Repeat the lines from the line with "unfold st. by" to the line with "unfold sys_wait4. rewrite" in the listing below, keeping both end lines and adding nothing.

↓↓↓

(* ===== verification/UserLib.v ===== *)
(** * The user library

    [user/src/lib.rs] and [user/src/console.rs], the library the user programs of the
    repository are linked with, on top of the kernel's system calls: how a child's
    exit code reaches its parent, the heap that grows with [brk], the console
    buffer. *)
From S2P Require Import Prelude Address Defines Kst IdAllocator FrameAllocator PageTable VmArea MemorySpace SpaceOps Trap Signal UserCheck UserAccess FdTable Process ProcessTree ProcessSteps ProcessSpec MemSyscalls.

(** ** [exit] and [waitpid] *)
(** The status word, as [waitpid] takes it apart ([i32]) *)
Definition wait_decode (exit_code : Z) : Z :=
  let exit_code := Z.shiftr (Z.land exit_code 0xff00) 8 in
  if negb (Z.land exit_code 0x80 =? 0) then to_signed 32 (Z.lor exit_code 0xffffff00) else exit_code.

Lemma byte_cases (P : Z → bool) x : 0 ≤ x < 256 → forallb P (seqZ 0 256) = true → P x = true.
Proof. intros Hx Hf. rewrite forallb_forall in Hf. apply Hf, list_elem_of_In, elem_of_seqZ. lia. Qed.
Lemma to_signed_wrapped x : to_signed 8 (wrap 8 x) = to_signed 8 x.
Proof. unfold to_signed, wrap. by rewrite Z.mod_mod. Qed.
(** The status of a child that ended with the byte [x] *)
Lemma wait_decode_status x : wait_decode (Z.shiftl (wrap 8 x) 8) = to_signed 8 x.
Proof.
  rewrite <- to_signed_wrapped.
  apply Z.eqb_eq. apply (byte_cases (λ y, wait_decode (Z.shiftl y 8) =? to_signed 8 y)); [|by vm_compute].
  apply Z.mod_pos_bound. lia.
Qed.
Lemma wrap_to_signed code : wrap 8 (to_signed 8 code) = wrap 8 code.
Proof.
  rewrite <- to_signed_wrapped. assert (0 ≤ wrap 8 code < 256) as Hr by (apply Z.mod_pos_bound; lia).
  apply Z.eqb_eq. exact (byte_cases (λ y, wrap 8 (to_signed 8 y) =? y) _ Hr eq_refl).
Qed.
Lemma to_signed_byte code : -128 ≤ code < 128 → to_signed 8 code = code.
Proof.
  intros Hc. rewrite <- to_signed_wrapped. by apply to_signed_wrap.
Qed.
Lemma exit_byte code : to_signed 8 (Z.land code 255) = to_signed 8 code.
Proof. rewrite <- (to_signed_wrapped code). f_equal. by apply (Z.land_ones code 8). Qed.
Lemma zombie_code code : ProcessStatus.exit_code (ProcessStatus.zombie code) = Some (to_signed 8 code).
Proof.
  destruct (zombie_word code) as [Hz Hc]. unfold ProcessStatus.exit_code. rewrite Hc, to_signed_wrapped.
  destruct (Z.eqb_spec (ProcessStatus.zombie code) ProcessStatus.normal) as [E|]; [|done]. by rewrite E in Hz.
Qed.

Section ending.
Context {BD : Buddy} {KI : KernelImage} {PE : ProcessEnv} {F : Type}.
Implicit Types (p : Process F) (k : Kernel F).

(** [waitpid(pid, &mut exit_code)] of the process [self], with [exit_code] at
    [xstatus]; [None] when the call goes to sleep, [fuel] bounds the turns of its
    loop. *)
Fixpoint waitpid (fuel : nat) (self pid xstatus : Z) : kst (Kernel F) (option Z) :=
  match fuel with
  | O => kcrash
  | S fuel =>
      r ← ktry (sys_wait4 self pid (UserCheck_new xstatus) 0 0);
      match r with
      | inl None => mret None
      | inl (Some 0) => waitpid fuel self pid xstatus
      | inl (Some n) =>
          _ ← on_space self
                (bs ← load_user xstatus 4;
                 store_user xstatus (encode i32_codec (wait_decode (decode i32_codec bs))));
          mret (Some n)
      | inr e => mret (Some (as_isize e))
      end
  end.

(** *** The child's end *)
Definition status_is (c st : Z) k : Prop := p_status <$> k_procs k !! c = Some st.
Lemma status_put c st pid p k :
  k_procs k !! pid = Some p → status_is c st k →
  ∀ p', p_status p' = p_status p → status_is c st (set_procs (<[pid := p']> (k_procs k)) k).
Proof.
  unfold status_is. intros Hp Hs p' Hp'. simpl. rewrite lookup_insert. case_decide as Hd; [|done].
  subst pid. rewrite Hp in Hs. simpl in *. congruence.
Qed.
(** Changes of processes that keep their status. *)
Lemma keep_put {A} c st pid p' (f : kst (Kernel F) A) k a k' :
  (put_proc pid p' ≫= λ _, f) k = Done a k' → status_is c st k →
  (∃ p, k_procs k !! pid = Some p ∧ p_status p' = p_status p) →
  ∃ k1, f k1 = Done a k' ∧ status_is c st k1.
Proof. intros Hr Hs (p & Hp & Hst). eexists. split; [exact Hr|]. by apply (status_put c st pid p). Qed.

Lemma proc_Done pid k p k' : proc pid k = Done p k' → k' = k ∧ k_procs k !! pid = Some p.
Proof. unfold proc, mbind, kst_bind, kget, kunwrap. destruct (k_procs k !! pid); [|done]. by intros [= <- <-]. Qed.

Lemma reparent_status init l : ∀ c st k k', reparent init l k = Done () k' → status_is c st k → status_is c st k'.
Proof.
  induction l as [|x l IH]; intros c st k k' Hr Hs; simpl in Hr; [by injection Hr as <-|].
  apply kbind_Done in Hr as (cp & k1 & [-> Hc]%proc_Done & Hr).
  eapply keep_put in Hr as (k2 & Hr & Hs2); [|exact Hs|by eauto].
  apply kbind_Done in Hr as (ip & k3 & [-> Hi]%proc_Done & Hr).
  eapply keep_put in Hr as (k4 & Hr & Hs4); [|exact Hs2|by eauto]. by eapply IH.
Qed.

(** The last thread's end leaves a zombie with its exit code. *)
Lemma exit_thread_status c tid t p k k' :
  k_procs k !! c = Some p → p_threads p = {[tid := t]} → p_status p = ProcessStatus.normal →
  exit_thread c tid k = Done () k' → status_is c (ProcessStatus.zombie (t_exit_code t)) k'.
Proof.
  intros Hp Ht Hst Hr. unfold exit_thread in Hr.
  apply kbind_Done in Hr as (p0 & k1 & [-> Hp0]%proc_Done & Hr). rewrite Hp in Hp0. injection Hp0 as <-.
  apply kbind_Done in Hr as (t0 & k1 & Ht0 & Hr). rewrite Ht, lookup_singleton_eq in Ht0. injection Ht0 as <- <-.
  apply kbind_Done in Hr as (tids & k1 & Htd & Hr). unfold klift in Htd. destruct (Recycle.dealloc _ _); try done. injection Htd as -> <-.
  apply kbind_Done in Hr as (k0 & k1 & [= <- <-] & Hr).
  apply kbind_Done in Hr as ([sp m] & k1 & Hds & Hr). unfold klift in Hds. destruct (dealloc_user_stack _ _ _); try done. injection Hds as -> <-.
  apply kbind_Done in Hr as ([] & k1 & [= <-] & Hr).
  rewrite bool_decide_eq_true_2 in Hr by (simpl; by rewrite Ht, delete_singleton_eq).
  apply kbind_Done in Hr as ([sp' m'] & k1 & Hrc & Hr). unfold klift in Hrc. destruct (recycle_user_pages _ _); try done. injection Hrc as -> <-.
  apply kbind_Done in Hr as ([] & k1 & [= <-] & Hr). cbn [p_status P.with_status P.with_parent P.with_children P.with_tids P.with_space P.with_cwd P.with_threads p_parent p_children p_exit_signal] in Hr.
  rewrite Hst in Hr. change (ProcessStatus.exit_code ProcessStatus.normal) with (@None Z) in Hr. cbv iota in Hr.
  apply kbind_Done in Hr as ([] & k1 & Hput & Hr).
  assert (Hs1 : status_is c (ProcessStatus.zombie (t_exit_code t)) k1).
  { unfold put_proc, kmodify in Hput. injection Hput as <-. unfold status_is. simpl. by rewrite lookup_insert_eq. }
  clear Hput. apply kbind_Done in Hr as ([] & k2 & Hre & Hr).
  assert (Hs2 : status_is c (ProcessStatus.zombie (t_exit_code t)) k2).
  { destruct (c =? INITPROC_PID).
    - apply kbind_Done in Hre as ([] & k3 & Ha & Hre). unfold kassert in Ha. destruct (_ =? 0)%nat; [|done].
      injection Ha as <-. injection Hre as <-. exact Hs1.
    - apply kbind_Done in Hre as (init & k3 & Hm & Hre). assert (k3 = k1) as ->.
      { unfold manager_init_proc, manager_get, kgets, mbind, kst_bind in Hm.
        destruct (bool_decide _); [by injection Hm|done]. }
      by eapply reparent_status. }
  clear Hre Hs1. destruct (p_parent p) as [par|]; [|by injection Hr as <-].
  apply kbind_Done in Hr as ([] & k3 & Hsig & Hr).
  assert (Hs3 : status_is c (ProcessStatus.zombie (t_exit_code t)) k3).
  { destruct (p_exit_signal p) as [sg|]; [|by injection Hsig as <-].
    apply kbind_Done in Hsig as (pp & k4 & [-> Hpp]%proc_Done & Hsig). unfold put_proc, kmodify in Hsig. injection Hsig as <-.
    by apply (status_put c _ par pp). }
  apply kbind_Done in Hr as (pp & k4 & [-> Hpp]%proc_Done & Hr). unfold put_proc, kmodify in Hr. injection Hr as <-.
  by apply (status_put c _ par pp).
Qed.

Lemma sys_exit_run c tid code t p k :
  k_procs k !! c = Some p → p_threads p !! tid = Some t →
  sys_exit c tid code k = Fail BREAK (set_procs (<[c := P.with_threads p
    (<[tid := Th.with_exit_code t (to_signed 8 (Z.land code 255))]> (p_threads p))]> (k_procs k)) k).
Proof.
  intros Hp Ht. unfold sys_exit, update_thread. unfold mbind at 1, kst_bind at 1.
  rewrite (kbind_run _ _ k p k) by (unfold proc, mbind, kst_bind, kget; simpl; by rewrite Hp).
  rewrite (kbind_run _ _ k t k) by (by rewrite Ht). done.
Qed.

(** *** The parent's wait *)
Lemma waitpid_reaps fuel self p c cp code xstatus k :
  k_procs k !! self = Some p → NoDup (p_children p) → c ∈ p_children p → 0 < c < 2 ^ 63 →
  k_procs k !! c = Some cp → p_status cp = ProcessStatus.zombie code →
  0 < xstatus → um_ok (p_space p, k_mem k) xstatus 4 →
  ∃ k' p', waitpid (S fuel) self c xstatus k = Done (Some c) k' ∧ k_procs k' !! self = Some p' ∧
    p_children p' = filter (λ x, x ≠ c) (p_children p) ∧
    um_load (p_space p', k_mem k') xstatus 4 = Ok (encode i32_codec (to_signed 8 code)).
Proof.
  intros Hp Hnd Hc Hcr Hcp Hst Hx Hok. cbn [waitpid].
  destruct (zombie_word code) as [Hz _].
  assert (∃ index, wait4_scan k c (p_children p) = (true, Some index) ∧ p_children p !! index = Some c) as (index & Hs & Hi).
  { destruct (wait4_scan k c (p_children p)) as [has found] eqn:Es. destruct (wait4_scan_spec k c _ has found Es) as [Hh Hf].
    assert (waited c c) as Hw by (right; rewrite wrap_small; lia).
    assert (has = true) as -> by (apply Hh; eauto).
    destruct found as [i|].
    - destruct Hf as (c' & Hi & [Hm|Hw'] & _); [lia|]. rewrite wrap_small in Hw' by lia. subst c'. by exists i.
    - exfalso. apply (Hf c Hc Hw). exists cp. by rewrite Hst. }
  rewrite <- Hst in Hz. pose proof (zombie_code code) as Hzc. rewrite <- Hst in Hzc.
  pose proof (wait4_poll_reaps k self p c (UserCheck_new xstatus) 0 c cp _ index Hp Hnd Hs Hi Hcp Hzc) as Hpoll.
  assert (Hnew : UserCheck_new xstatus = Some xstatus) by (unfold UserCheck_new; by rewrite (proj2 (Z.eqb_neq xstatus 0)) by lia).
  rewrite Hnew in *. set (k1 := reaped k self p c) in *. set (p1 := P.with_children p (filter (λ x, x ≠ c) (p_children p))).
  assert (Hp1 : k_procs k1 !! self = Some p1) by apply lookup_insert_eq.
  set (st := Z.shiftl (wrap 8 (to_signed 8 code)) 8) in *.
  assert (Hst8 : st = Z.shiftl (wrap 8 code) 8).
  { unfold st. by rewrite wrap_to_signed. }
  destruct (write_user_ok i32_codec (p_space p, k_mem k) xstatus st Hok) as (u1 & Hw & Hok1 & Hl1).
  change (um_load u1 xstatus 4 = Ok (encode i32_codec st)) in Hl1.
  set (k2 := set_procs (<[self := P.with_space p1 u1.1]> (k_procs k1)) (set_mem u1.2 k1)).
  assert (Hrep : report self c (to_signed 8 code) (Some xstatus) k1 = Done (Some c) k2).
  { unfold report. rewrite (kbind_run _ _ k1 () k2); [done|]. unfold on_space. rewrite Hp1. cbn [p_space p1 P.with_children].
    change (k_mem k1) with (k_mem k). fold st. by rewrite Hw. }
  rewrite Hrep in Hpoll.
  assert (Hsys : sys_wait4 self c (Some xstatus) 0 0 k = Done (Some c) k2).
  { unfold sys_wait4. rewrite (proj2 (Z.ltb_lt 0 c)), orb_true_r by lia. exact Hpoll. }
  rewrite (kbind_run _ _ k (inl (Some c)) k2) by (unfold ktry; by rewrite Hsys). cbv beta iota.
  assert (Hp2 : k_procs k2 !! self = Some (P.with_space p1 u1.1)) by apply lookup_insert_eq.
  set (val := wait_decode (decode i32_codec (encode i32_codec st))).
  assert (Hval : val = to_signed 8 code).
  { unfold val. rewrite decode_encode; [by rewrite Hst8, wait_decode_status|]. rewrite Hst8. simpl.
    rewrite Z.shiftl_mul_pow2 by lia. pose proof (Z.mod_pos_bound code (2 ^ 8) ltac:(lia)). unfold wrap. lia. }
  assert (Hst2 : um_ok u1 xstatus (length (encode i32_codec val))) by (by rewrite length_encode).
  destruct (um_ok_store u1 xstatus (encode i32_codec val) Hst2) as (u2 & Hs2 & _ & Hl2). rewrite length_encode in Hl2.
  set (k3 := set_procs (<[self := P.with_space (P.with_space p1 u1.1) u2.1]> (k_procs k2)) (set_mem u2.2 k2)).
  exists k3, (P.with_space (P.with_space p1 u1.1) u2.1). split; [|split; [apply lookup_insert_eq|split; [done|]]].
  - assert (Hn0 : match c with 0 => waitpid fuel self c xstatus
       | _ => _ ← on_space self (bs ← load_user xstatus 4; store_user xstatus (encode i32_codec (wait_decode (decode i32_codec bs)))); mret (Some c)
       end k2 = (_ ← on_space self (bs ← load_user xstatus 4; store_user xstatus (encode i32_codec (wait_decode (decode i32_codec bs)))); mret (Some c)) k2)
      by (destruct c; [lia|done|lia]).
    etransitivity; [exact Hn0|]. rewrite (kbind_run _ _ k2 () k3); [done|]. unfold on_space. rewrite Hp2. cbn [p_space P.with_space].
    change (k_mem k2) with u1.2. replace (u1.1, u1.2) with u1 by (by destruct u1).
    rewrite (kbind_run _ _ u1 (encode i32_codec st) u1) by (unfold load_user; by rewrite Hl1).
    unfold store_user. fold val. by rewrite Hs2.
  - rewrite <- Hval, <- Hl2. by destruct u2.
Qed.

↑↑↑

* [Solution below]:
  { unfold st. by rewrite wrap_to_signed. }
  destruct (write_user_ok i32_codec (p_space p, k_mem k) xstatus st Hok) as (u1 & Hw & Hok1 & Hl1).
  change (um_load u1 xstatus 4 = Ok (encode i32_codec st)) in Hl1.
  set (k2 := set_procs (<[self := P.with_space p1 u1.1]> (k_procs k1)) (set_mem u1.2 k1)).
  assert (Hrep : report self c (to_signed 8 code) (Some xstatus) k1 = Done (Some c) k2).
  { unfold report. rewrite (kbind_run _ _ k1 () k2); [done|]. unfold on_space. rewrite Hp1. cbn [p_space p1 P.with_children].
    change (k_mem k1) with (k_mem k). fold st. by rewrite Hw. }
  rewrite Hrep in Hpoll.
  assert (Hsys : sys_wait4 self c (Some xstatus) 0 0 k = Done (Some c) k2).
  { unfold sys_wait4. rewrite (proj2 (Z.ltb_lt 0 c)), orb_true_r by lia. exact Hpoll. }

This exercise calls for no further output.